Another major concern is the need to effectively manage risks coming from climate change – and how the world’s response to it could affect the stability of the fund’s long-term investments.
Failure to do this could lead to lower profits and sharper or more frequent fluctuations in the value of its investments.
Previously, this was an amber risk – but has now become one of the highest red risk areas.
However, chair of the board, Alan Cross, said the real ‘elephant in the room’ was something else, not listed as one of the highest risks.
Specifically, it is the fund’s 86 per cent funding level – meaning it has only 86 per cent of the assets it needs to cover its future liabilities.
Mr Cross wondered why this gap was not being treated as one of the highest risks.
He said: “I find myself wondering, is that the right position to be in?”

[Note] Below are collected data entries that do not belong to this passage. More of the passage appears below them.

Lemma reclaimable_spec before db c :
  c ∈ ListReclaimableExecutionAttemptsForUpdate before db ↔
  ∃ a tid t, execution_attempts db !! rc_ExecutionAttemptID c = Some a ∧ lease_expired before a = true ∧
    task_of db a = Some tid ∧ tasks db !! tid = Some t ∧
    c = mkReclaimable (rc_ExecutionAttemptID c) tid (t_team_id t) (a_runner_id a)
          (t_max_attempts t) (a_timeout_sec a) (a_lease_expires_at a).
Proof.
  unfold ListReclaimableExecutionAttemptsForUpdate. rewrite sort_by_elem, list_elem_of_omap. split.
  - intros ([id a] & Hin%elem_of_map_to_list & Hc). unfold reclaimable_row in Hc. simpl in Hc.
    destruct (lease_expired before a) eqn:El; [|done]. unfold task_row_of in Hc.
    destruct (task_of db a) as [tid|] eqn:Et; [|done].
    destruct (tasks db !! tid) as [t|] eqn:Ett; [|done]. simpl in Hc. injection Hc as <-. simpl.
    by exists a, tid, t.
  - intros (a & tid & t & Ha & Hl & Ht & Htt & Hc). exists (rc_ExecutionAttemptID c, a).
    split; [by apply elem_of_map_to_list|]. unfold reclaimable_row. simpl.
    rewrite Hl. unfold task_row_of.
    rewrite Ht, Htt. simpl. by rewrite <- Hc.
Qed.

Lemma reclaimable_keys_NoDup before db :
  NoDup (map rc_ExecutionAttemptID (ListReclaimableExecutionAttemptsForUpdate before db)).
Proof.
  unfold ListReclaimableExecutionAttemptsForUpdate.
  rewrite (Permutation_map rc_ExecutionAttemptID (sort_by_perm _ _)).
  apply (NoDup_omap_key _ fst); [|apply NoDup_fst_map_to_list].
  intros [k a] c. unfold reclaimable_row. simpl. destruct (lease_expired before a); [|done].
  destruct (task_row_of db a) as [[tid t]|]; [|done]. by intros [= <-].
Qed.


(** What a reclaim keeps of the rows that were there: attempts but the lost
    one, the task links of prompts, the attempt limits of tasks; and what it
    adds. *)
Definition requeued_task (now : time) (t : Task) : Task :=
  t{{ t_status := "pending"; t_summary := None; t_error := None; t_error_category := None;
      t_ended_at := None; t_updated_at := now }}.

Record reclaimed (d : ReclaimDraw) (now : time) (c : Reclaimable) (attempt : Z) (db db' : DB)
    : Prop := {
  rl_attempts : ∃ a, execution_attempts db !! rc_ExecutionAttemptID c = Some a ∧
    a_status a = "running" ∧ execution_attempts db !! rd_attemptID d = None ∧
    execution_attempts db' =
      <[rd_attemptID d := pending_attempt (rd_promptID d) 1 None (rc_TimeoutSec c) now now]>
        (<[rc_ExecutionAttemptID c := lost_attempt now attempt a]> (execution_attempts db));
  rl_tasks : ∃ t, tasks db !! rc_TaskID c = Some t ∧ t_status t = "running" ∧
    tasks db' = <[rc_TaskID c := requeued_task now t]> (tasks db);
  rl_prompts : ∀ k p, user_prompts db !! k = Some p → ∃ p', user_prompts db' !! k = Some p' ∧
    p_task_id p' = p_task_id p ∧ p_agent_session_id p' = p_agent_session_id p;
  rl_new_prompt : ∃ p, user_prompts db' !! rd_promptID d = Some p ∧ p_status p = "pending" ∧
    p_task_id p = rc_TaskID c ∧ p_agent_session_id p = rd_sessionID d;
  rl_new_session : ∃ s, agent_sessions db' !! rd_sessionID d = Some s ∧ s_status s = "running" ∧
    s_task_id s = rc_TaskID c ∧ s_sequence s = GetNextAgentSessionSequence (rc_TaskID c) db ∧
    ∃ sid old, GetAgentSessionByTaskID (rc_TaskID c) db = Some (sid, old) ∧
      s_isolation_required s = s_isolation_required old ∧ s_env s = s_env old;
  rl_runners : runners db' = runners db;
}.

Lemma tx_rows_one (u : DB → Z * DB) db n db' e s' :
  u db = (n, db') → tx_guard (negb (n =? 1)) e db' = inr (tt, s') → n = 1 ∧ s' = db'.
Proof.
  intros _ [Hg ->]%tx_guard_inr. split; [|done]. by apply negb_false_iff, Z.eqb_eq in Hg.
Qed.

Lemma on_prompts_pk_links id p f db n db' :
  on_prompts (update_pk id p f) db = (n, db') →
  (∀ q, p_task_id (f q) = p_task_id q ∧ p_agent_session_id (f q) = p_agent_session_id q) →
  (∃ m, db' = db{{ user_prompts := m }}) ∧
  ∀ k q, user_prompts db !! k = Some q → ∃ q', user_prompts db' !! k = Some q' ∧
    p_task_id q' = p_task_id q ∧ p_agent_session_id q' = p_agent_session_id q.
Proof.
  unfold on_prompts. intros [= _ <-] Hf. split; [by eexists|]. intros k q Hq.
  assert ((update_pk id p f (user_prompts db)).2 !! k =
          Some (if bool_decide (k = id) && p q then f q else q)) as Hk
    by (by rewrite update_pk_lookup, Hq).
  eexists. split; [exact Hk|]. case_match; [apply Hf|done].
Qed.

Lemma reclaim_rows_inr d now c attempt oldS oldP sequence db u db' :
  GetAgentSessionByTaskID (rc_TaskID c) db = Some oldS →
  sequence = GetNextAgentSessionSequence (rc_TaskID c) db →
  reclaim_rows d now c attempt oldS oldP sequence db = inr (u, db') →
  reclaimed d now c attempt db db'.
Proof.
  intros HoldS Hseq Htx. unfold reclaim_rows in Htx.
  apply tx_bind_inr in Htx as (n1 & db1 & H1 & Htx). apply tx_rows_inr in H1.
  apply tx_bind_inr in Htx as ([] & s & Hg & Htx).
  eapply tx_rows_one in Hg as [-> ->]; [|exact H1].
  apply on_attempts_pk_inr in H1 as (a & Ha & Hrun & ->); [|done].
  apply bool_decide_eq_true in Hrun.
  apply tx_bind_inr in Htx as (n2 & db2 & H2 & Htx). apply tx_rows_inr in H2.
  apply tx_bind_inr in Htx as ([] & s & Hg & Htx).
  eapply tx_rows_one in Hg as [-> ->]; [|exact H2].
  apply on_tasks_pk_inr in H2 as (t & Ht & Htr & ->); [|done]. apply bool_decide_eq_true in Htr.
  apply tx_bind_inr in Htx as (n3 & db3 & H3 & Htx). apply tx_rows_inr in H3.
  apply on_prompts_pk_links in H3 as [[mp ->] Hl]; [|done]. simpl in Hl.
  apply tx_bind_inr in Htx as (n4 & db4 & H4 & Htx). apply tx_rows_inr in H4.
  unfold AbandonAgentSession, on_sessions in H4. injection H4 as _ <-.
  apply tx_bind_inr in Htx as ([] & db5 & H5 & Htx). apply insert_session_inr in H5 as (Hsf & _ & ->).
  apply tx_bind_inr in Htx as ([] & db6 & H6 & Htx). apply insert_prompt_inr in H6 as (Hpf & _ & ->).
  apply insert_attempt_inr in Htx as (Haf & _ & ->). cbn in Hpf, Haf, Ha, Ht.
  constructor.
  - exists a. split; [done|]. split; [done|]. split; [|done].
    destruct (decide (rd_attemptID d = rc_ExecutionAttemptID c)) as [He|Hne].
    + rewrite He in Haf. exfalso. revert Haf. by rewrite lookup_insert_eq.
    + by rewrite lookup_insert_ne in Haf.
  - exists t. done.
  - intros k p Hp. destruct (Hl k p Hp) as (p' & Hp' & ?). exists p'. split; [|done].
    etransitivity; [|exact Hp']. apply lookup_insert_ne. intros <-.
    rewrite Hpf in Hp'. done.
  - eexists. split; [apply lookup_insert_eq|done].
  - eexists. split; [apply lookup_insert_eq|]. split; [done|]. split; [done|]. split; [done|].
    exists oldS.1, oldS.2. by destruct oldS.
  - done.
Qed.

The latest report notes that investment managers – hired to decide where to invest the fund’s money to turn a profit – did not make enough money for the fund over time.
This has reduced its overall value and forced employers to pay in more money.
Although this was marked as a red risk in the fund’s latest report, it was not marked as one of the highest ones.
Ms Thistlewood said her team is trying to find the right balance between the money paid into the fund by employers and employees, and the profits the fund makes from its investments.
She said the team are ‘very conscious’ the fund has been valued at 86 per cent, with a £540million deficit.
Ms Thistlewood added that there are no plans to ‘kick the problem down the [road]’ and said that the fund’s target for deficit recovery remains 2040.
Staff are reviewing how the fund’s money is spread across different types of investments.
Reviewing this helps the pension fund ensure its money is invested in a way that keeps it safe while still growing over time.
But board member Jeff Ford agreed with Mr Cross, saying the size of the fund’s deficit should be treated as one of the highest risks – and may require unpopular action.
“The only thing that we could do is actually increase employers’ contributions,” he said.
“I know that wouldn’t go down well.”
He said that is ‘not something we want to do’ but the ‘reality’ is that this is something proactive that could be done to fix the problem.